What you need to do:
Your answer should be the exact lines of the records, starting with the one containing "a : b] becomes" and running to the end.

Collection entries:
(** * Employees table: sort engine, validator pipeline and inline editor

    A shallow embedding of [fieldValidator.js], [inlineEditor.js] and
    [employeesTable.js] (the [EmployeesTable] class).  JavaScript strings
    are modelled as Latin-1 strings ([list ascii]); JavaScript numbers as
    exact rationals together with NaN and the two infinities (IEEE-754
    rounding is not modelled).  The DOM is modelled as an explicit store:
    a heap of form controls, the rows of the table body as lists of cells,
    and the class lists of the header cells. *)

From Stdlib Require Import String Ascii List ZArith QArith Bool Lia Permutation.
Import ListNotations.

Local Open Scope Z_scope.

(** ** JavaScript primitives *)

Module Js.

Definition code (c : ascii) : Z := Z.of_nat (nat_of_ascii c).

Definition chr (n : nat) : ascii := ascii_of_nat n.

(** [WhiteSpace] and [LineTerminator] of ECMAScript restricted to Latin-1;
    the same set is matched by the regular-expression class [\s]. *)
Definition is_ws (c : ascii) : bool :=
  let n := code c in
  (9 <=? n) && (n <=? 13) || (n =? 32) || (n =? 160).

Definition is_digit (c : ascii) : bool :=
  let n := code c in (48 <=? n) && (n <=? 57).

Definition chars (s : string) : list ascii := list_ascii_of_string s.
Definition str (l : list ascii) : string := string_of_list_ascii l.

Fixpoint drop_ws (l : list ascii) : list ascii :=
  match l with
  | c :: r => if is_ws c then drop_ws r else l
  | [] => []
  end.

(** [String.prototype.trim] *)
Definition trim_l (l : list ascii) : list ascii := rev (drop_ws (rev (drop_ws l))).
Definition trim (s : string) : string := str (trim_l (chars s)).

(** JavaScript numbers. *)
Inductive num : Type :=
| NaN
| Inf (negative : bool)
| Fin (q : Q).

Definition is_finite (n : num) : bool :=
  match n with Fin _ => true | _ => false end.

Definition is_nan (n : num) : bool :=
  match n with NaN => true | _ => false end.

Definition neg (n : num) : num :=
  match n with
  | NaN => NaN
  | Inf b => Inf (negb b)
  | Fin q => Fin (- q)%Q
  end.

Definition add (a b : num) : num :=
  match a, b with
  | Fin x, Fin y => Fin (x + y)%Q
  | Fin _, Inf s | Inf s, Fin _ => Inf s
  | Inf s, Inf t => if Bool.eqb s t then Inf s else NaN
  | _, _ => NaN
  end.

Definition sub (a b : num) : num := add a (neg b).

Definition qsign (q : Q) : Z := Z.sgn (Qnum q).

(** Multiplication by a finite integer (the sort direction). *)
Definition mul_int (a : num) (k : Z) : num :=
  match a with
  | NaN => NaN
  | Fin x => Fin (x * inject_Z k)%Q
  | Inf s => if k =? 0 then NaN else Inf (xorb s (k <? 0))
  end.

(** [a < b] on numbers; any comparison with NaN is false. *)
Definition lt (a b : num) : bool :=
  match a, b with
  | Fin x, Fin y => negb (Qle_bool y x)
  | Inf true, Fin _ | Fin _, Inf false | Inf true, Inf false => true
  | _, _ => false
  end.

(** Sign of a comparator result as [Array.prototype.sort] reads it
    (a NaN result counts as +0). *)
Definition sign (n : num) : Z :=
  match n with
  | NaN => 0
  | Inf b => if b then -1 else 1
  | Fin q => qsign q
  end.

Fixpoint span_digits (l : list ascii) : list ascii * list ascii :=
  match l with
  | c :: r => if is_digit c then let (d, r') := span_digits r in (c :: d, r')
              else ([], l)
  | [] => ([], [])
  end.

Definition digits_value (d : list ascii) : Z :=
  fold_left (fun acc c => acc * 10 + (code c - 48)) d 0.

Definition scaled (m : Z) (e : Z) : Q :=
  if 0 <=? e then inject_Z (m * 10 ^ e) else Qmake m (Z.to_pos (10 ^ (- e))).

Definition is_char (n : nat) (c : ascii) : bool := Ascii.eqb c (chr n).

(** Optional [ExponentPart] of a [StrUnsignedDecimalLiteral]. *)
Definition parse_exponent (l : list ascii) : Z * list ascii :=
  match l with
  | e :: r =>
      if is_char 101 e || is_char 69 e then
        let '(sg, r1) :=
          match r with
          | c :: r1 => if is_char 43 c then (1, r1)
                       else if is_char 45 c then (-1, r1) else (1, r)
          | [] => (1, r)
          end in
        let (d, r2) := span_digits r1 in
        match d with
        | [] => (0, l)
        | _ => (sg * digits_value d, r2)
        end
      else (0, l)
  | [] => (0, [])
  end.

Definition infinity_chars : list ascii := chars "Infinity".

Fixpoint strip_prefix (p l : list ascii) : option (list ascii) :=
  match p, l with
  | [], _ => Some l
  | c :: p', d :: l' => if Ascii.eqb c d then strip_prefix p' l' else None
  | _ :: _, [] => None
  end.

(** Longest prefix of [l] that is a [StrUnsignedDecimalLiteral]. *)
Definition parse_unsigned (l : list ascii) : option (num * list ascii) :=
  match strip_prefix infinity_chars l with
  | Some r => Some (Inf false, r)
  | None =>
      let (d1, r1) := span_digits l in
      let '(d2, r2, dot) :=
        match r1 with
        | c :: r => if is_char 46 c then let (d2, r2) := span_digits r in (d2, r2, true)
                    else ([], r1, false)
        | [] => ([], r1, false)
        end in
      match d1, d2 with
      | [], [] => None
      | _, _ =>
          let (e, r3) := parse_exponent r2 in
          Some (Fin (scaled (digits_value (d1 ++ d2)) (e - Z.of_nat (length d2))), r3)
      end
  end.

(** Longest prefix of [l] that is a [StrDecimalLiteral]. *)
Definition parse_decimal (l : list ascii) : option (num * list ascii) :=
  match l with
  | c :: r =>
      if is_char 45 c then
        match parse_unsigned r with Some (n, r') => Some (neg n, r') | None => None end
      else if is_char 43 c then parse_unsigned r
      else parse_unsigned l
  | [] => None
  end.

(** [parseFloat] *)
Definition parseFloat (s : string) : num :=
  match parse_decimal (drop_ws (chars s)) with
  | Some (n, _) => n
  | None => NaN
  end.

Definition hex_value (c : ascii) : option Z :=
  let n := code c in
  if (48 <=? n) && (n <=? 57) then Some (n - 48)
  else if (97 <=? n) && (n <=? 102) then Some (n - 87)
  else if (65 <=? n) && (n <=? 70) then Some (n - 55)
  else None.

Fixpoint radix_value (base : Z) (acc : Z) (l : list ascii) : option Z :=
  match l with
  | [] => Some acc
  | c :: r =>
      match hex_value c with
      | Some d => if d <? base then radix_value base (acc * base + d) r else None
      | None => None
      end
  end.

(** [NonDecimalIntegerLiteral]: [0x], [0o] and [0b] with at least one digit. *)
Definition parse_non_decimal (l : list ascii) : option Z :=
  match l with
  | z :: x :: (_ :: _) as r =>
      if is_char 48 z then
        if is_char 120 x || is_char 88 x then radix_value 16 0 r
        else if is_char 111 x || is_char 79 x then radix_value 8 0 r
        else if is_char 98 x || is_char 66 x then radix_value 2 0 r
        else None
      else None
  | _ => None
  end.

(** [Number(value)] on a string ([StringToNumber]). *)
Definition Number (s : string) : num :=
  let l := trim_l (chars s) in
  match l with
  | [] => Fin 0%Q
  | _ =>
      match parse_non_decimal l with
      | Some z => Fin (inject_Z z)
      | None =>
          match parse_decimal l with
          | Some (n, []) => n
          | _ => NaN
          end
      end
  end.

(** [String.prototype.replace] with [/\s|,/g] and [""]. *)
Definition strip_ws_commas (s : string) : string :=
  str (filter (fun c => negb (is_ws c || is_char 44 c)) (chars s)).

(** [String.prototype.replace] with [/[^0-9.,]/g] and [""]. *)
Definition keep_digits_dots_commas (s : string) : string :=
  str (filter (fun c => is_digit c || is_char 46 c || is_char 44 c) (chars s)).

(** Does the whole string match [/^-?\d+([.,]\d+)?$/]? *)
Definition match_signed_decimal (s : string) : bool :=
  let l := chars s in
  let l' := match l with c :: r => if is_char 45 c then r else l | [] => [] end in
  let (d1, r1) := span_digits l' in
  match d1 with
  | [] => false
  | _ =>
      match r1 with
      | [] => true
      | c :: r => (is_char 46 c || is_char 44 c) &&
                  (let (d2, r2) := span_digits r in
                   match d2, r2 with _ :: _, [] => true | _, _ => false end)
      end
  end.

(** [localeCompare] with [sensitivity: 'base'], modelled on ASCII as a
    case-insensitive comparison of character codes (digits before letters,
    upper and lower case letters equal). *)
Definition fold_case (c : ascii) : Z :=
  let n := code c in if (65 <=? n) && (n <=? 90) then n + 32 else n.

Fixpoint compare_folded (a b : list ascii) : Z :=
  match a, b with
  | [], [] => 0
  | [], _ => -1
  | _, [] => 1
  | x :: a', y :: b' =>
      match Z.compare (fold_case x) (fold_case y) with
      | Eq => compare_folded a' b'
      | Lt => -1
      | Gt => 1
      end
  end.

Definition localeCompare (a b : string) : Z := compare_folded (chars a) (chars b).

(** [Array.prototype.join] of an array whose elements may be [undefined]
    (rendered as the empty string). *)
Fixpoint join (sep : string) (l : list (option string)) : string :=
  match l with
  | [] => ""
  | [x] => match x with Some s => s | None => "" end
  | x :: r => ((match x with Some s => s | None => "" end) ++ sep ++ join sep r)%string
  end.

End Js.

Import Js.

Local Open Scope string_scope.
Local Open Scope list_scope.
Local Open Scope Z_scope.

(** Decimal rendering of an integer, as in a template literal [`${n}`]. *)
Fixpoint digits_of_pos (fuel : nat) (n : Z) (acc : string) : string :=
  match fuel with
  | O => acc
  | S f =>
      let d := String (chr (Z.to_nat (48 + n mod 10))) acc in
      if n <? 10 then d else digits_of_pos f (n / 10) d
  end.

Definition Z_to_js (n : Z) : string :=
  if n <? 0 then String (chr 45) (digits_of_pos 64 (- n) "")
  else digits_of_pos 64 n "".

(** ** Sort engine: [EmployeesTable._defaultComparator] *)

Definition _defaultComparator (a b : string) (sortType : Z) : num :=
  let normA := trim a in
  let normB := trim b in
  if String.eqb normA "" && String.eqb normB "" then Fin 0%Q
  else if String.eqb normA "" then Fin (inject_Z (- sortType))
  else if String.eqb normB "" then Fin (inject_Z sortType)
  else
    let numA := parseFloat (strip_ws_commas normA) in
    let numB := parseFloat (strip_ws_commas normB) in
    let bothNumeric :=
      is_finite numA && is_finite numB &&
      match_signed_decimal normA && match_signed_decimal normB in
    if bothNumeric then mul_int (sub numA numB) sortType
    else Fin (inject_Z (localeCompare normA normB * sortType)).

(** The comparator as the specification words it: the decimal pattern is
    tested on the whitespace- and comma-stripped strings. *)
Definition spec_defaultComparator (a b : string) (sortType : Z) : num :=
  let normA := trim a in
  let normB := trim b in
  if String.eqb normA "" && String.eqb normB "" then Fin 0%Q
  else if String.eqb normA "" then Fin (inject_Z (- sortType))
  else if String.eqb normB "" then Fin (inject_Z sortType)
  else
    let sA := strip_ws_commas normA in
    let sB := strip_ws_commas normB in
    if match_signed_decimal sA && match_signed_decimal sB
    then mul_int (sub (parseFloat sA) (parseFloat sB)) sortType
    else Fin (inject_Z (localeCompare normA normB * sortType)).

(** ** Validator pipeline: [fieldValidator.js] *)

(** What a rule function returns: an object [{success, message?}]. *)
Record RuleResult := { r_success : bool; r_message : option string }.

(** A call of a rule function either returns or throws an error. *)
Inductive RuleOutcome :=
| Returned (r : RuleResult)
| Threw (error_message : string).

(** [rule.func] is [None] when it is not a function. *)
Record Rule := { rule_name : string; rule_func : option (string -> RuleOutcome) }.

(** [BaseValidationResult] *)
Record BaseValidationResult := { success : bool; message : string }.

(** One iteration of [this._rules.forEach] in [BaseValidator.validate],
    threading the mutable [success] flag and [messages] array. *)
Definition validate_step (value : string) (st : bool * list (option string)) (rule : Rule)
  : bool * list (option string) :=
  let (ok, messages) := st in
  match rule_func rule with
  | None => (false, messages ++ [Some ("Validation " ++ rule_name rule ++ " is not defined")%string])
  | Some f =>
      match f value with
      | Returned result =>
          if r_success result then (ok, messages)
          else (false, messages ++ [r_message result])
      | Threw e =>
          (false, messages ++ [Some ("Validation " ++ rule_name rule ++ " failed: " ++ e)%string])
      end
  end.

(** [BaseValidator.validate]; [field] is [None] when no field is bound and
    [Some v] when the bound field's [value] is [v] ([None] for null). *)
Definition validate (field : option (option string)) (rules : list Rule) : BaseValidationResult :=
  match field with
  | None => {| success := false; message := "Field not bound" |}
  | Some v =>
      let value := trim (match v with Some s => s | None => "" end) in
      let (ok, messages) := fold_left (validate_step value) rules (true, []) in
      {| success := ok; message := join "; " messages |}
  end.

Definition pass : RuleOutcome := Returned {| r_success := true; r_message := None |}.
Definition fail (m : string) : RuleOutcome := Returned {| r_success := false; r_message := Some m |}.

(** [MinStrLenValidator] *)
Definition MinStrLenValidator (fieldName : string) (minLenValue : Z) : list Rule :=
  [ {| rule_name := "minLen";
       rule_func := Some (fun value =>
         if String.eqb value "" || (Z.of_nat (String.length value) <? minLenValue)
         then fail ("Minimum " ++ fieldName ++ " length is " ++ Z_to_js minLenValue)
         else pass) |} ].

(** [NumScopeValidator] *)
Definition NumScopeValidator (fieldName : string) (minValue maxValue : Z) : list Rule :=
  [ {| rule_name := "min";
       rule_func := Some (fun value =>
         let n := Number value in
         if is_nan n then fail (fieldName ++ " must be a number")
         else if lt n (Fin (inject_Z minValue))
         then fail ("Minimum " ++ fieldName ++ " is " ++ Z_to_js minValue)
         else pass) |};
    {| rule_name := "max";
       rule_func := Some (fun value =>
         let n := Number value in
         if is_nan n then fail (fieldName ++ " must be a number")
         else if lt (Fin (inject_Z maxValue)) n
         then fail ("Maximum " ++ fieldName ++ " is " ++ Z_to_js maxValue)
         else pass) |} ].
(** * Fiscal-period sales metrics: a shallow embedding of [ytd_calculations.py]

    The development follows the Python module function by function:
    [get_fiscal_year], [get_ytd_date_range], [calculate_ytd_metrics],
    [calculate_deltas], [get_monthly_trends], [get_category_performance].

    - Dates are Python [datetime] values: calendar fields plus the time of
      day, with the proleptic Gregorian ordinal arithmetic of the [datetime]
      module behind [d - timedelta(days=n)].
    - Numbers are IEEE 754 binary64 values ([spec_float] with [prec = 53],
      [emax = 1024]); the sum of a group is pandas' compensated sum.
    - A [DataFrame] is an ordered list of named, typed columns; the caller's
      frames live in a store, so that column assignment is visible to every
      holder of the reference.
    - Python exceptions are results carrying the exception class. *)

From Stdlib Require Import ZArith List String Ascii Bool Lia.
From Stdlib Require Import Floats.SpecFloat.
From stdpp Require Import gmap strings list sorting.

Local Open Scope string_scope.
Local Open Scope list_scope.
Local Open Scope Z_scope.

(** ** Python exceptions and results *)

(** An exception is identified by the name of its class. *)
Definition exn := string.
Definition ValueError : exn := "ValueError".
Definition KeyError : exn := "KeyError".
Definition TypeError : exn := "TypeError".
Definition OverflowError : exn := "OverflowError".
Definition AttributeError : exn := "AttributeError".
(** Raised by the model when a frame reference is dangling, which no Python
    program can observe. *)
Definition ReferenceError : exn := "ReferenceError".

Inductive result (A : Type) :=
  | Ok (a : A)
  | Raise (e : exn).
Arguments Ok {A} a.
Arguments Raise {A} e.

Definition rbind {A B} (r : result A) (k : A -> result B) : result B :=
  match r with
  | Ok a => k a
  | Raise e => Raise e
  end.

Notation "'let*' x := c1 'in' c2" := (rbind c1 (fun x => c2))
  (at level 10, x name, c1 at level 100, c2 at level 200).

Fixpoint rmap {A B} (f : A -> result B) (l : list A) : result (list B) :=
  match l with
  | [] => Ok []
  | a :: l' => let* b := f a in let* bs := rmap f l' in Ok (b :: bs)
  end.
(** * Schema flattening and query-type derivation over Zod schemas

    A shallow embedding of the type-level utilities of
    [crud-zod-type-utils] (flattening, query types, populate fields,
    pick/merge of object schemas), of the runtime [getFilterSchema], and of
    the metadata assembly of [createCrudRouter].

    The TypeScript source computes on _types of schemas_ ([ZodString],
    [ZodObject<Shape, Config>], ...).  Those types form a tree, which is the
    inductive type [ZodType] below; a conditional type [T extends ZodX<...> ?
    a : b] becomes a [match] on the head constructor of [T]. *)

From Stdlib Require Import String List Bool ZArith Lia.
From stdpp Require Import base option list strings gmap.

Import ListNotations.
Local Open Scope string_scope.
Local Open Scope list_scope.

#[local] Set Warnings "-register-all".

(** ** Data model *)

(** The [Config] parameter of [ZodObject<Shape, Config>]: what an object
    schema does with keys that are not in its shape ([z.object] strips them,
    [z.strictObject] rejects them, [z.looseObject] keeps them). *)
Inductive Config : Type :=
  | strip
  | strict
  | loose.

Solution to this problem:
    a : b] becomes a [match] on the head constructor of [T]. *)

From Stdlib Require Import String List Bool ZArith Lia.
From stdpp Require Import base option list strings gmap.

Import ListNotations.
Local Open Scope string_scope.
Local Open Scope list_scope.

#[local] Set Warnings "-register-all".

(** ** Data model *)

(** The [Config] parameter of [ZodObject<Shape, Config>]: what an object
    schema does with keys that are not in its shape ([z.object] strips them,
    [z.strictObject] rejects them, [z.looseObject] keeps them). *)
Inductive Config : Type :=
  | strip
  | strict
  | loose.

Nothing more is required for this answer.